タイトルは『ハラー・ヘッターと賢者の飯』。少年は杖の代わりにお玉を持ち、頭にはコック帽が乗っていた。やりたい放題だ。
最初は流し読みしていたが二冊ともなかなかどうして面白く、いつの間にかのめり込み、本に顔をくっつけるようにして最後のページを読み終えた頃には既に薄暗くなっていた。

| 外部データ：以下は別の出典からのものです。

(** * Insights-Engine backend: question-to-SQL pipeline

    Shallow embedding of [src/backend/sql_templates.py]
    ([generate_sql_from_template]), [src/backend/utils.py]
    ([local_generate_sql], [get_schema_metadata]) and the [/ask] handler of
    [src/backend/main.py] ([ask_data]).

    Python strings are modelled as [list ascii] internally (and [string] at
    the API); the character classes below are the ASCII part of Python's
    Unicode classes. *)

From Stdlib Require Import Ascii String List Bool Arith Lia.
Import ListNotations.
Open Scope bool_scope.

(** ** Characters *)

(** [str.isspace] / regex [\s] on ASCII: space, \t \n \v \f \r and the
    separators \x1c-\x1f. *)
Definition is_space (c : ascii) : bool :=
  let n := nat_of_ascii c in
  ((9 <=? n) && (n <=? 13)) || ((28 <=? n) && (n <=? 32)) .

(** regex [\d] on ASCII. *)
Definition is_digit (c : ascii) : bool :=
  let n := nat_of_ascii c in (48 <=? n) && (n <=? 57).

(** regex [.] (no DOTALL): any character but a newline. *)
Definition is_newline (c : ascii) : bool := Ascii.eqb c "010"%char.

(** [str.lower] on ASCII. *)
Definition lower_char (c : ascii) : ascii :=
  let n := nat_of_ascii c in
  if (65 <=? n) && (n <=? 90) then ascii_of_nat (n + 32) else c.

Definition lower (s : list ascii) : list ascii := map lower_char s.

(** [str.lstrip()], [str.rstrip()], [str.strip()] with no argument. *)
Fixpoint lstrip (s : list ascii) : list ascii :=
  match s with
  | [] => []
  | c :: t => if is_space c then lstrip t else s
  end.

Definition rstrip (s : list ascii) : list ascii := rev (lstrip (rev s)).

Definition strip (s : list ascii) : list ascii := rstrip (lstrip s).

(** [q = question.lower().strip()] (sql_templates.py, line 4). *)
Definition normalize (s : list ascii) : list ascii := strip (lower s).

(** ** Regular expressions, Python [re] semantics

    A backtracking matcher in continuation-passing style: alternatives and
    repetitions are tried in the order of Python's [sre] engine and the
    first success is kept, so the captured groups are those Python reports. *)

Inductive regex : Type :=
| Empty                          (* the empty pattern *)
| Lit (c : ascii)                (* a literal character *)
| Any                            (* . *)
| Digit                          (* \d *)
| Space                          (* \s *)
| Cat (r1 r2 : regex)            (* r1 r2 *)
| Alt (r1 r2 : regex)            (* r1|r2 *)
| Opt (r : regex)                (* r? (greedy) *)
| Star (r : regex)               (* r* (greedy) *)
| LazyStar (r : regex)           (* r*? (lazy) *)
| Group (n : nat) (r : regex).   (* (r), group number n *)

Definition Plus (r : regex) : regex := Cat r (Star r).          (* r+ *)
Definition LazyPlus (r : regex) : regex := Cat r (LazyStar r).  (* r+? *)

(** A run of literal characters. *)
Fixpoint lits (s : string) : regex :=
  match s with
  | EmptyString => Empty
  | String c t => Cat (Lit c) (lits t)
  end.

(** Captured groups, most recent first. *)
Definition caps := list (nat * list ascii).

Definition class_step {A} (p : ascii -> bool) (s : list ascii) (cs : caps)
    (k : list ascii -> caps -> option A) : option A :=
  match s with
  | c :: t => if p c then k t cs else None
  | [] => None
  end.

ハイロウは本を収納し、スキルウィンドウを開いて【知力】が1.2になっている事を確認した。ウィンドウはバックライトがついているため薄暗くても文字は読める。状態異常に『空腹(軽)』と表示されているのに気付き、部屋を出て階下に降りた。
「夕食もう食べれる?」
「食べれますよ。座ってて下さい、とってきますっ」
暇そうにテーブルに顎を乗せてだらんとしていたケティに声をかけると、ぴょんと立ち上がってカウンターにぱたぱたと小走りで駆けていった。隅のテーブルでもそもそとサラダを口に運んでいる黒いローブにフードのプレイヤーがいたが、ゴキブリのような全身黒ずくめスタイルにそこはかとない厨二の気配を感じたハイロウは拒絶症状がでて、できるだけ離れた位置に座った。自分以外の宿泊客(?)に興味はあったが、話しかけて「ふん、邪気眼も持たぬ凡俗が話しかけるでないわ」だの「なに!? その顔は! まさか君が……この時代に生まれ変わっていたとは……」だのと返されたら吐血する。
もちろんそれは単なる被害妄想と偏見で、それほどテンプレートな患者に遭遇する可能性は宝くじで五等に当たる程度のものだろうが、厨二アレルギー持ちのハイロウは警戒して接触を避けた。
サラダとベーコンのソテーを運んできたケティにビールかワインを飲むかと尋ねられたが、少し悩んで断る。聞けばこの世界に飲酒年齢制限は特にないらしく、自由に飲んで良いとの事。しかしハイロウは浪費を嫌った。魔法を覚えるまではなるべく節約する心積もりである。
食事を終え早々に自室に引き上げ、メニューウィンドウのバックライトの明かりで本を読み返す。読みにくかったが、読めないわけでもない。小さな灯りの下で目を細めている内にハイロウの意識はいつしか遠のき睡眠状態になり、そのままログイン時間が切れてログアウトして行った。